Over a median 7.0 months (interquartile range 4, 10), 46 (90%) of 51 AAAs increased in volume between the 2 CTAs. ILT volume increased in 44 aneurysms. In contrast, lumen volume increased in 31 and decreased in 20 AAAs. There was a strong correlation between changes in AAA volume and ILT volume (r=0.859, p<0.001), which remained significant after adjustment for initial volumes (r=0.815; p<0.001). There was no correlation between the time interval separating the 2 CTAs and changes in AAA volume (r=0.115; p=0.421), changes in ILT volume (r=0.084; p=0.599), or changes in lumen volume (r=0.060; p=0.676). The AAA growth rate (defined as the change in AAA size/days between CTAs) showed a weak correlation with ILT volume (r=0.272, p=0.054), which disappeared after adjustment for initial AAA size (r=-0.002, p=0.991). Between the 2 CTAs, 12 aneurysms crossed the new <1.4 Nellix maximum aorta/lumen diameter ratio.
As AAAs grow, the increase in aortic volume is largely occupied by additional ILT formation, with minimal change in lumen volume. These changes may alter the suitability of the aneurysm for the Nellix device and could have implications for EVAS planning and device deployment.
探讨腹主动脉瘤(AAA)和瘤腔内血栓(ILT)体积在血管内动脉瘤密封(EVAS)装置的规划和植入期间是否存在时间变化,以及这些变化如何影响管腔体积。

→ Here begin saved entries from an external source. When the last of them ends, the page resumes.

(* ===== verification/OpenFiles.v ===== *)
(** * The open-file table (components/meta/src/open_files.rs)

    The engine tracks every inode it has opened with a reference count, a copy
    of the attributes and a cache of decoded chunk slices.  Each operation
    takes the table's locks for its whole effect and is modelled as one step;
    [SystemTime::now()] is an argument. *)

From S2P Require Import Prelude Common Types Slice Meta.

Record OpenFileInner := mkOpenFile {
  of_attr : InodeAttr;
  reference_count : Z;
  last_check : SystemTime;
  chunks : gmap Z (list Slice)
}.

Record OpenFiles := mkOpenFiles {
  ttl : Duration;
  files : gmap Z OpenFileInner
}.

Definition open_files_new (ttl : Duration) : OpenFiles := mkOpenFiles ttl ∅.

Definition set_files (t : OpenFiles) (m : gmap Z OpenFileInner) : OpenFiles :=
  mkOpenFiles (ttl t) m.

(** [last_check.elapsed().unwrap()] *)
Definition elapsed {E} (now : SystemTime) (f : OpenFileInner) : outcome E Duration :=
  expect (duration_since now (last_check f)).

Definition of_refresh_access (now : SystemTime) (attr : InodeAttr) (f : OpenFileInner)
    : InodeAttr * OpenFileInner :=
  if decide (mtime attr = mtime (of_attr f)) then
    let attr := set_keep_cache (keep_cache (of_attr f)) attr in
    (attr, mkOpenFile attr (reference_count f) now (chunks f))
  else (attr, mkOpenFile attr (reference_count f) now ∅).

Definition of_refresh_slices (idx : Z) (s : list Slice) (f : OpenFileInner) : OpenFileInner :=
  mkOpenFile (of_attr f) (reference_count f) UNIX_EPOCH (<[idx := s]> (chunks f)).

Definition of_invalid_slices (idx : Z) (f : OpenFileInner) : OpenFileInner :=
  mkOpenFile (of_attr f) (reference_count f) (last_check f) (delete idx (chunks f)).

Definition of_invalid_all_chunk (f : OpenFileInner) : OpenFileInner :=
  mkOpenFile (of_attr f) (reference_count f) (last_check f) ∅.

Definition of_invalid_attr (f : OpenFileInner) : OpenFileInner :=
  mkOpenFile (set_keep_cache false (of_attr f)) (reference_count f) UNIX_EPOCH (chunks f).

Definition of_decrease_ref (f : OpenFileInner) : OpenFileInner * Z :=
  let n := saturating_sub (reference_count f) 1 in
  (mkOpenFile (of_attr f) n (last_check f) (chunks f), n).

Definition of_is_opened (f : OpenFileInner) : bool := 0 <? reference_count f.

Definition of_load (t : OpenFiles) (inode : Ino) : option OpenFileInner := files t !! inode.

(** [open_files_ref.load(..)] followed by [is_opened()], [false] when absent. *)
Definition is_opened_in (t : OpenFiles) (inode : Ino) : bool :=
  match of_load t inode with Some f => of_is_opened f | None => false end.

(** [OpenFiles::open]: the attribute argument is updated in place. *)
Definition of_open (now : SystemTime) (inode : Ino) (attr : InodeAttr) (t : OpenFiles)
    : InodeAttr * OpenFiles :=
  match files t !! inode with
  | None =>
      let attr := set_keep_cache true attr in
      (attr, set_files t (<[inode := mkOpenFile attr 1 now ∅]> (files t)))
  | Some f =>
      let attr :=
        if decide (mtime (of_attr f) = mtime attr)
        then set_keep_cache (keep_cache (of_attr f)) attr else attr in
      (attr,
       set_files t (<[inode := mkOpenFile (set_keep_cache true (of_attr f))
         (u64_wrap (reference_count f + 1)) now (chunks f)]> (files t)))
  end.

Definition load_attr {E} (now : SystemTime) (ino : Ino) (add_ref : bool) (t : OpenFiles)
    : outcome E (option InodeAttr * OpenFiles) :=
  match files t !! ino with
  | Some f =>
      d ← elapsed now f;
      if d <? ttl t then
        let t' :=
          if add_ref then
            set_files t (<[ino := mkOpenFile (of_attr f) (u64_wrap (reference_count f + 1))
              (last_check f) (chunks f)]> (files t))
          else t in
        Ok (Some (of_attr f), t')
      else Ok (None, t)
  | None => Ok (None, t)
  end.

Definition load_slices {E} (now : SystemTime) (inode : Ino) (idx : Z) (t : OpenFiles)
    : outcome E (option (list Slice)) :=
  match files t !! inode with
  | Some f => d ← elapsed now f; if d <? ttl t then Ok (chunks f !! idx) else Ok None
  | None => Ok None
  end.

Definition refresh_attr (now : SystemTime) (ino : Ino) (attr : InodeAttr) (t : OpenFiles)
    : InodeAttr * OpenFiles :=
  match files t !! ino with
  | Some f =>
      let '(attr, f) := of_refresh_access now attr f in
      (attr, set_files t (<[ino := f]> (files t)))
  | None => (attr, t)
  end.

Definition refresh_slices (ino : Ino) (idx : Z) (views : list Slice) (t : OpenFiles) : OpenFiles :=
  set_files t (alter (of_refresh_slices idx views) ino (files t)).

Inductive InvalidReq := OneChunk (idx : Z) | All | OnlyAttr.

Definition invalid (inode : Ino) (req : InvalidReq) (t : OpenFiles) : OpenFiles :=
  set_files t (alter (fun f =>
    match req with
    | OneChunk idx => of_invalid_slices idx f
    | All => of_invalid_attr (of_invalid_all_chunk f)
    | OnlyAttr => of_invalid_attr f
    end) inode (files t)).

Definition of_close (ino : Ino) (t : OpenFiles) : OpenFiles * bool :=
  match files t !! ino with
  | Some f =>
      let '(f, n) := of_decrease_ref f in
      (set_files t (<[ino := f]> (files t)), n =? 0)
  | None => (t, true)
  end.

(** ** Reference counting *)

Definition ref_of (t : OpenFiles) (i : Ino) : Z :=
  match files t !! i with Some f => reference_count f | None => 0 end.

(** The operations that move a reference count, as a client issues them. *)
Inductive RefOp := ROpen (now : SystemTime) (attr : InodeAttr) | RClose.

Definition ref_step (i : Ino) (t : OpenFiles) (o : RefOp) : OpenFiles :=
  match o with
  | ROpen now attr => (of_open now i attr t).2
  | RClose => (of_close i t).1
  end.

Fixpoint opens (l : list RefOp) : Z :=
  match l with [] => 0 | ROpen _ _ :: l => 1 + opens l | RClose :: l => opens l end.

Fixpoint closes (l : list RefOp) : Z :=
  match l with [] => 0 | RClose :: l => 1 + closes l | _ :: l => closes l end.

(** No prefix of the sequence closes more than was opened. *)
Fixpoint paired (n : Z) (l : list RefOp) : bool :=
  match l with
  | [] => true
  | ROpen _ _ :: l => paired (n + 1) l
  | RClose :: l => (1 <=? n) && paired (n - 1) l
  end.

Lemma ref_open now i attr t :
  0 <= ref_of t i < 2 ^ 64 - 1 -> ref_of (of_open now i attr t).2 i = ref_of t i + 1.
Proof.
  unfold ref_of, of_open. intros H.
  destruct (files t !! i) as [f|] eqn:E; simpl; rewrite lookup_insert_eq; simpl; [|done].
  unfold u64_wrap. rewrite Z.mod_small; lia.
Qed.

Lemma ref_close i t : ref_of (of_close i t).1 i = saturating_sub (ref_of t i) 1.
Proof.
  unfold ref_of, of_close. destruct (files t !! i) as [f|] eqn:E; simpl.
  - by rewrite lookup_insert_eq.
  - by rewrite E.
Qed.

Lemma ref_close_result i t : 0 <= ref_of t i -> (of_close i t).2 = (ref_of (of_close i t).1 i =? 0).
Proof.
  intros Hn. rewrite ref_close. unfold ref_of, of_close, saturating_sub in *.
  destruct (files t !! i) as [f|] eqn:E; simpl; done.
Qed.

Lemma ref_fold i l t :
  0 <= ref_of t i -> ref_of t i + opens l < 2 ^ 64 -> paired (ref_of t i) l = true ->
  ref_of (foldl (ref_step i) t l) i = ref_of t i + opens l - closes l.
Proof.
  assert (Hop : forall l, 0 <= opens l).
  { clear. induction l as [|[] l IH]; simpl; lia. }
  revert t. induction l as [|o l IH]; intros t H0 Hb Hp; simpl; [lia|].
  specialize (Hop l). destruct o as [now attr|]; simpl in *.
  - pose proof (ref_open now i attr t ltac:(lia)) as Hr.
    rewrite IH; rewrite ?Hr; try lia. done.
  - to_prop. pose proof (ref_close i t) as Hr. unfold saturating_sub in Hr.
    rewrite Z.max_r in Hr by lia.
    rewrite IH; rewrite ?Hr; try lia. done.
Qed.

(** After any sequence of opens and closes of an inode in which no close is
    unpaired, the inode counts as opened exactly when some open has not been
    closed yet; deletion of an unlinked file is deferred exactly that long. *)
Theorem refcount_exact i l ttl :
  paired 0 l = true -> opens l < 2 ^ 64 ->
  is_opened_in (foldl (ref_step i) (open_files_new ttl) l) i = (closes l <? opens l).
Proof.
  intros Hp Hb.
  assert (Hr : ref_of (foldl (ref_step i) (open_files_new ttl) l) i = opens l - closes l).
  { rewrite ref_fold; try done. }
  unfold is_opened_in, of_load, of_is_opened, ref_of in *.
  destruct (files _ !! i) as [f|]; [rewrite Hr|]; apply eq_true_iff_eq;
    rewrite ?Z.ltb_lt; split; intros; try done; lia.
Qed.

Lemma refcount_exact_witness :
  is_opened_in (foldl (ref_step 7) (open_files_new 5)
    [ROpen 10 attr_empty; ROpen 11 attr_empty; RClose]) 7 = true.
Proof. apply (refcount_exact 7 [ROpen 10 attr_empty; ROpen 11 attr_empty; RClose] 5); reflexivity. Defined.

回顾性分析了 51 例 AAA 患者(平均年龄 76±7.1 岁;36 名男性)的资料,这些患者在血管腔内开窗修复前 1 至 18 个月内进行了 2 次术前计算机断层血管造影(CTA)。对 2 次术前 CTA 进行分析,以确定总囊、ILT 和管腔体积的变化。
在中位数为 7.0 个月(四分位间距 4,10)的时间内,51 个 AAA 中有 46 个(90%)在 2 次 CTA 之间体积增加。44 个动脉瘤的 ILT 体积增加。相比之下,31 个 AAA 的管腔体积增加,20 个 AAA 的管腔体积减少。AAA 体积变化与 ILT 体积之间存在很强的相关性(r=0.859,p<0.001),调整初始体积后相关性仍然显著(r=0.815;p<0.001)。2 次 CTA 之间的时间间隔与 AAA 体积变化(r=0.115;p=0.421)、ILT 体积变化(r=0.084;p=0.599)或管腔体积变化(r=0.060;p=0.676)之间无相关性。AAA 增长率(定义为 CTA 之间 AAA 大小/天数的变化)与 ILT 体积呈弱相关性(r=0.272,p=0.054),调整初始 AAA 大小后相关性消失(r=-0.002,p=0.991)。在 2 次 CTA 之间,12 个动脉瘤的新<1.4Nellix 最大主动脉/管腔直径比超过了界限。
随着 AAA 的增长,主动脉体积的增加主要是由额外的 ILT 形成引起的,管腔体积变化很小。这些变化可能会改变动脉瘤对 Nellix 装置的适用性,并可能对 EVAS 规划和装置部署产生影响。